■ Work to be completed:
The response must consist of the lines below from the one with "apply (executions_at_most_calls Demo.record_name" through the one with "apply (lastInvokeTime_is_last_execution Demo.record_name", exactly as they appear and with both ends kept.

■ Records for the task:
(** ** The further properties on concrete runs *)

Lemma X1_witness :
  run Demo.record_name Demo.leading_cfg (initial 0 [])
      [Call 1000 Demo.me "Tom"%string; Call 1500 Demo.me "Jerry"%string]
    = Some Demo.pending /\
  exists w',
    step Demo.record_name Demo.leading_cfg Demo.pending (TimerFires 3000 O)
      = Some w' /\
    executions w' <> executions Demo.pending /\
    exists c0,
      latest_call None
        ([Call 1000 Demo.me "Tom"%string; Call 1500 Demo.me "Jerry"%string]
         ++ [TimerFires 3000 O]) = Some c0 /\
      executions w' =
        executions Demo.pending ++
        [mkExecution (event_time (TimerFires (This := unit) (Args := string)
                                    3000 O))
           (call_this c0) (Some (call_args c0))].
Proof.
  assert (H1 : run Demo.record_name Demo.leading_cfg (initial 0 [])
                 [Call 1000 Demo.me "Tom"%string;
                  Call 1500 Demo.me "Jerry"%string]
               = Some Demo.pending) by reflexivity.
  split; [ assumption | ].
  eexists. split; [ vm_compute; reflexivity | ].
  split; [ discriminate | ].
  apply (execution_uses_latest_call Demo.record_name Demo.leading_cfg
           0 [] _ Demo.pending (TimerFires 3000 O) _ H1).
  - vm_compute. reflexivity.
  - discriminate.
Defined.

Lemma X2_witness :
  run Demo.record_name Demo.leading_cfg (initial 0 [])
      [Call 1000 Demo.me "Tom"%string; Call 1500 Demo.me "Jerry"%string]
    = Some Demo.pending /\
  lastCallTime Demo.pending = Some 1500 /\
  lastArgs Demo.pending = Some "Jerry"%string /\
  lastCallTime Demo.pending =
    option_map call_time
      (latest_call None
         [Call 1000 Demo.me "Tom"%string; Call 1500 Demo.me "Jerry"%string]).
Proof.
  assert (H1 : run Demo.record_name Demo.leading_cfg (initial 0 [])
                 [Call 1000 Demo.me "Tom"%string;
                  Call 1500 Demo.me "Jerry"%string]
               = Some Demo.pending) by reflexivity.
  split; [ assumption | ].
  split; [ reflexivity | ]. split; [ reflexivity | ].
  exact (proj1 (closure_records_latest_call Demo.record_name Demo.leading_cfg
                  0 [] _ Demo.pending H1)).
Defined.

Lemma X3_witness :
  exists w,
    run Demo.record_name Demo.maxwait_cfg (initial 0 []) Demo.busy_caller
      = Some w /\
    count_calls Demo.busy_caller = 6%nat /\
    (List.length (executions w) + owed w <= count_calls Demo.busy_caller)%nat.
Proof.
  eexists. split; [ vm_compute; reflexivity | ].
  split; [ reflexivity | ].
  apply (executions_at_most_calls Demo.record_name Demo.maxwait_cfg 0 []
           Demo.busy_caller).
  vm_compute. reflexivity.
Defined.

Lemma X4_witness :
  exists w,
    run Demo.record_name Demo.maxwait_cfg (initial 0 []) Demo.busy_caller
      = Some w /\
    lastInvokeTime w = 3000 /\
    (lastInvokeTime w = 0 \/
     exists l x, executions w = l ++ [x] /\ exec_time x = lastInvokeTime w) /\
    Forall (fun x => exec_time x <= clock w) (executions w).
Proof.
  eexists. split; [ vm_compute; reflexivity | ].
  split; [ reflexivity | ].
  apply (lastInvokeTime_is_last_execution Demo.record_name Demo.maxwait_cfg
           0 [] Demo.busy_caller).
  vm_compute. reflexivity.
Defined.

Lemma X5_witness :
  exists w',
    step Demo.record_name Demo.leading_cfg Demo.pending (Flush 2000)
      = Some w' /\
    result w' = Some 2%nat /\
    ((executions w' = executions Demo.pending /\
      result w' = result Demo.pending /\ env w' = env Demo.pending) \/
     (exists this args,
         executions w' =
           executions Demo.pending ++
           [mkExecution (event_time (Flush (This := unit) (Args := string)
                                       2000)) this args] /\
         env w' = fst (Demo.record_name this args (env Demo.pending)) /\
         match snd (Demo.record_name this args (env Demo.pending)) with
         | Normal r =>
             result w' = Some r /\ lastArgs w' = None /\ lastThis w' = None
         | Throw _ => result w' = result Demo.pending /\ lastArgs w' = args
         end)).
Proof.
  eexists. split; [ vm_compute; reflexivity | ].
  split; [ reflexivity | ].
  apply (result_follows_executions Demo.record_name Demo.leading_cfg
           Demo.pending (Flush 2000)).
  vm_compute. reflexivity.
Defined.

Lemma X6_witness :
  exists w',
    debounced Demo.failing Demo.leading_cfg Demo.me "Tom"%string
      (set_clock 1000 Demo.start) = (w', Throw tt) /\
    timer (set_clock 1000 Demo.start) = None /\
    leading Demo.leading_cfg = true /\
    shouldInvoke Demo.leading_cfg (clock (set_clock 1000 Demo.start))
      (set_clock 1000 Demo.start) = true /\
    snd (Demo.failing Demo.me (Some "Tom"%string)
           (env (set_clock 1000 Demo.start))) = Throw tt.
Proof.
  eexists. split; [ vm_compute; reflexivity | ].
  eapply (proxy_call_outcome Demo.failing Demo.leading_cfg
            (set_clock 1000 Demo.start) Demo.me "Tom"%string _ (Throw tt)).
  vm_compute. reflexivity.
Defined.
* * *
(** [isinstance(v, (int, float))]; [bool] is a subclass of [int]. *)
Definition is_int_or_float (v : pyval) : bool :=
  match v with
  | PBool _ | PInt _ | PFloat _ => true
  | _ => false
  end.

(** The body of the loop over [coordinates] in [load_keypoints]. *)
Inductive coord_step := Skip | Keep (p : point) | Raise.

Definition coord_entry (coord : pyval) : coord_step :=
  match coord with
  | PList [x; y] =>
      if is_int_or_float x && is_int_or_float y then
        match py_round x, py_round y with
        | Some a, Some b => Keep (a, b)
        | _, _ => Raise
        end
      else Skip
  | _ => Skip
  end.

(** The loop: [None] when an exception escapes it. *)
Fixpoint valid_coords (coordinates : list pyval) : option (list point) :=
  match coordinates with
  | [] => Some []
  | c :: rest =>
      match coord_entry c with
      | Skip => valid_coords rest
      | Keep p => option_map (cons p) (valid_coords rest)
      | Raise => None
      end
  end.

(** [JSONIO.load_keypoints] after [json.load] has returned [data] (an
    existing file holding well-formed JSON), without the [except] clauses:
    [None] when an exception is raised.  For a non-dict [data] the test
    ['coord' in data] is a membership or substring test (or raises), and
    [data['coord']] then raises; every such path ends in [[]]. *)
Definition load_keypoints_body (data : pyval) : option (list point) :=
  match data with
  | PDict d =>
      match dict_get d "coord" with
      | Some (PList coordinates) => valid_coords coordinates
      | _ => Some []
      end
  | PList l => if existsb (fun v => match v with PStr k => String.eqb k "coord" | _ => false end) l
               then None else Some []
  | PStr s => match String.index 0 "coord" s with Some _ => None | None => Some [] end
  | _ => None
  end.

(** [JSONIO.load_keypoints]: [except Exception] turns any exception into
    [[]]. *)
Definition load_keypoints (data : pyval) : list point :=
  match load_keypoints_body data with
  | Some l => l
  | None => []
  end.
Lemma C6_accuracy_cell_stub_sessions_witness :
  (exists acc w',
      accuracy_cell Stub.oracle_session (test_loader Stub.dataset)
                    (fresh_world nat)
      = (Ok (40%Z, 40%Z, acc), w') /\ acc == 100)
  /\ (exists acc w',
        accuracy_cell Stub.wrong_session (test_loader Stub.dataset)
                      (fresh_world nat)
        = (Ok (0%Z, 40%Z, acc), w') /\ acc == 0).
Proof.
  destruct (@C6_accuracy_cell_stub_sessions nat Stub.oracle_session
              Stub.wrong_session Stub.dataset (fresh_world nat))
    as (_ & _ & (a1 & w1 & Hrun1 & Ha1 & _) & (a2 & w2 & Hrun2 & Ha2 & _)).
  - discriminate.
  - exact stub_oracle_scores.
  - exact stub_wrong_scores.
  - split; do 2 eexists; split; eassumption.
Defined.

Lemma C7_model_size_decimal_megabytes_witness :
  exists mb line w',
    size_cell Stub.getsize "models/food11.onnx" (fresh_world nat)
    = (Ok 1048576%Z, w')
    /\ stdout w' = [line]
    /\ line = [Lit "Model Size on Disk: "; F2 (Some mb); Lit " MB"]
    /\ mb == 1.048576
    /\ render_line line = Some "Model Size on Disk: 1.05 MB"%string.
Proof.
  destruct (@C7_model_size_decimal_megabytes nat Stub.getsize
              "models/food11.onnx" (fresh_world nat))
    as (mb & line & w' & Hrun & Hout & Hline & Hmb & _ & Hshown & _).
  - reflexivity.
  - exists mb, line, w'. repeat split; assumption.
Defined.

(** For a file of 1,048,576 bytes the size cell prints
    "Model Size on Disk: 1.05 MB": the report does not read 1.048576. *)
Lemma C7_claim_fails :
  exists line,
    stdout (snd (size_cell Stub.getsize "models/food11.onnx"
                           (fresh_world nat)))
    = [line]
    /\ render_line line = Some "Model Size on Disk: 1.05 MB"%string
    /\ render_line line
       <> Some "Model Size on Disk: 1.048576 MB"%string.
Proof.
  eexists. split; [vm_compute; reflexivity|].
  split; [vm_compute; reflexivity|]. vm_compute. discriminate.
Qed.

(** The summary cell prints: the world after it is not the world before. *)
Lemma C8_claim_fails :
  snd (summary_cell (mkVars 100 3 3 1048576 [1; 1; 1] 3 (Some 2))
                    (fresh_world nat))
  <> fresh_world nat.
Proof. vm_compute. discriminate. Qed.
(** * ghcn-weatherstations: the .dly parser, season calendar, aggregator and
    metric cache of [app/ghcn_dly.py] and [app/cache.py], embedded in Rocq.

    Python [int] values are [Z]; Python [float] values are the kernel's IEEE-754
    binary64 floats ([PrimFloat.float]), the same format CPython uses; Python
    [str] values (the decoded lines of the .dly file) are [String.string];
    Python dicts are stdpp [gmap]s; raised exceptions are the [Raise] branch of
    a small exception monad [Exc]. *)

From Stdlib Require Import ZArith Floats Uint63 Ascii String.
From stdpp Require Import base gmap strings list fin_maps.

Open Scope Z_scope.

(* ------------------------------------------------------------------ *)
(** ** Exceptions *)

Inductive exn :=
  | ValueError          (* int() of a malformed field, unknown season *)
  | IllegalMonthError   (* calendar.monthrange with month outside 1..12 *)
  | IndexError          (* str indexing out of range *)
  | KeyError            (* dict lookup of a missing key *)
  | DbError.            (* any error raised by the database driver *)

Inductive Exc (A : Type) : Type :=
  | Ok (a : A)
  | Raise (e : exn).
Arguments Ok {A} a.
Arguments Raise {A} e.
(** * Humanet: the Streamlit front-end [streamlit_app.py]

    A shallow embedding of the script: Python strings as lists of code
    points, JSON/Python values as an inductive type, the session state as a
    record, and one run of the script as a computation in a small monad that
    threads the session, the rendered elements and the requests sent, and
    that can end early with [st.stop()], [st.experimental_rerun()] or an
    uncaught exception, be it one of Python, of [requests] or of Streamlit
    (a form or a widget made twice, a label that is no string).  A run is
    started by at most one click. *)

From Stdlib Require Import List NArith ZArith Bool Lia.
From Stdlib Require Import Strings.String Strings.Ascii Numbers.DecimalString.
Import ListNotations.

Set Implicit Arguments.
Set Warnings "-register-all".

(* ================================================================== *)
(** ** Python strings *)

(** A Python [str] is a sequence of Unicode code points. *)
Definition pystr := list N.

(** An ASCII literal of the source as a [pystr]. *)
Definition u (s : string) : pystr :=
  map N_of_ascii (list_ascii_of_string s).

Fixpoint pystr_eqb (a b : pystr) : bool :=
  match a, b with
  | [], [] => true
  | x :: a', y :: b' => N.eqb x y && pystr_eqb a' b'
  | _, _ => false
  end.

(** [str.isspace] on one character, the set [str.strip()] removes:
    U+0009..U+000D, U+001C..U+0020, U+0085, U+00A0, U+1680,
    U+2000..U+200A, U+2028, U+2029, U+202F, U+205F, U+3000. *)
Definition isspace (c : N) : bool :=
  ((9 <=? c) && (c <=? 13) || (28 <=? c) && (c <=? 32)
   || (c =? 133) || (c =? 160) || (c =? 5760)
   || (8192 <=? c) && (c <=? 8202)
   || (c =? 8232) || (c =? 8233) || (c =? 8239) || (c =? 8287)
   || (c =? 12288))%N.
* * *
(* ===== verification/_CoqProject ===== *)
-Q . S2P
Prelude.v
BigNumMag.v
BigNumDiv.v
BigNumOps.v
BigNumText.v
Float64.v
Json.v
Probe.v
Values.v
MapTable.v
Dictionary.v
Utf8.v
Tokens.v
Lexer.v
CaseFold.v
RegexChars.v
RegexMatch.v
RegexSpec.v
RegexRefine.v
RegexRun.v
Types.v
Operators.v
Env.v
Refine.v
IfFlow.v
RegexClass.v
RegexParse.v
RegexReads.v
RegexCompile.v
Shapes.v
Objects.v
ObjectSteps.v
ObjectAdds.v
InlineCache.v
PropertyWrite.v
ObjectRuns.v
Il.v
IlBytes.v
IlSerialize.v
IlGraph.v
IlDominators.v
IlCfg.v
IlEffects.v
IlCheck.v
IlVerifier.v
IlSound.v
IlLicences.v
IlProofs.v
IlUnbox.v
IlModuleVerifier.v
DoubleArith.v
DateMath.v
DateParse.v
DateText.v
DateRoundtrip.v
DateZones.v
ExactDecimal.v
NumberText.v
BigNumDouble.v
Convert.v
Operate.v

■ Solution to the exercise:
  apply (executions_at_most_calls Demo.record_name Demo.maxwait_cfg 0 []
           Demo.busy_caller).
  vm_compute. reflexivity.
Defined.

Lemma X4_witness :
  exists w,
    run Demo.record_name Demo.maxwait_cfg (initial 0 []) Demo.busy_caller
      = Some w /\
    lastInvokeTime w = 3000 /\
    (lastInvokeTime w = 0 \/
     exists l x, executions w = l ++ [x] /\ exec_time x = lastInvokeTime w) /\
    Forall (fun x => exec_time x <= clock w) (executions w).
Proof.
  eexists. split; [ vm_compute; reflexivity | ].
  split; [ reflexivity | ].
  apply (lastInvokeTime_is_last_execution Demo.record_name Demo.maxwait_cfg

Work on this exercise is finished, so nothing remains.